• EXERCISE DIRECTIONS
Return each line of the material below exactly. Begin at the first and end on the line with "Local Open Scope Z_scope.".

• EXERCISE MATERIALS
(** * A shallow embedding of the project board (app.ts)

    The development follows the source top-down: JavaScript strings and
    numbers as far as the program uses them, the [validate] function, the
    [Project] objects and the observable [ProjectState] store, and the three
    views ([ProjectInput], [ProjectList], [ProjectItem]).

    Objects that the program shares by reference ([Project] instances and
    [Project[]] arrays) live in two heaps, so that aliasing between the store,
    the snapshots handed to listeners and the views is visible. *)

From Stdlib Require Import ZArith Lia Ascii String Decimal DecimalPos.
From stdpp Require Import base option list.

Local Open Scope Z_scope.

(** ** JavaScript strings

    A string is a sequence of UTF-16 code units; [s.length] is the number of
    code units. *)

Definition char16 := N.
Definition jsstring := list char16.

(** String literals of the source (all of them ASCII). *)
Definition str (s : string) : jsstring :=
  map N_of_ascii (list_ascii_of_string s).

Definition char16_eqb (a b : char16) : bool := N.eqb a b.

(** [a === b] on strings. *)
Fixpoint jsstring_eqb (a b : jsstring) : bool :=
  match a, b with
  | [], [] => true
  | x :: a', y :: b' => char16_eqb x y && jsstring_eqb a' b'
  | _, _ => false
  end.

(** WhiteSpace and LineTerminator code units, the ones
    [String.prototype.trim] strips. *)
Definition isWhiteSpace (c : char16) : bool :=
  ((9 <=? c) && (c <=? 13) || (c =? 32) || (c =? 160) || (c =? 5760)
   || (8192 <=? c) && (c <=? 8202) || (c =? 8232) || (c =? 8233)
   || (c =? 8239) || (c =? 8287) || (c =? 12288) || (c =? 65279))%N.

• SOLUTION FOR THIS TASK
(** * A shallow embedding of the project board (app.ts)

    The development follows the source top-down: JavaScript strings and
    numbers as far as the program uses them, the [validate] function, the
    [Project] objects and the observable [ProjectState] store, and the three
    views ([ProjectInput], [ProjectList], [ProjectItem]).

    Objects that the program shares by reference ([Project] instances and
    [Project[]] arrays) live in two heaps, so that aliasing between the store,
    the snapshots handed to listeners and the views is visible. *)

From Stdlib Require Import ZArith Lia Ascii String Decimal DecimalPos.
From stdpp Require Import base option list.

Local Open Scope Z_scope.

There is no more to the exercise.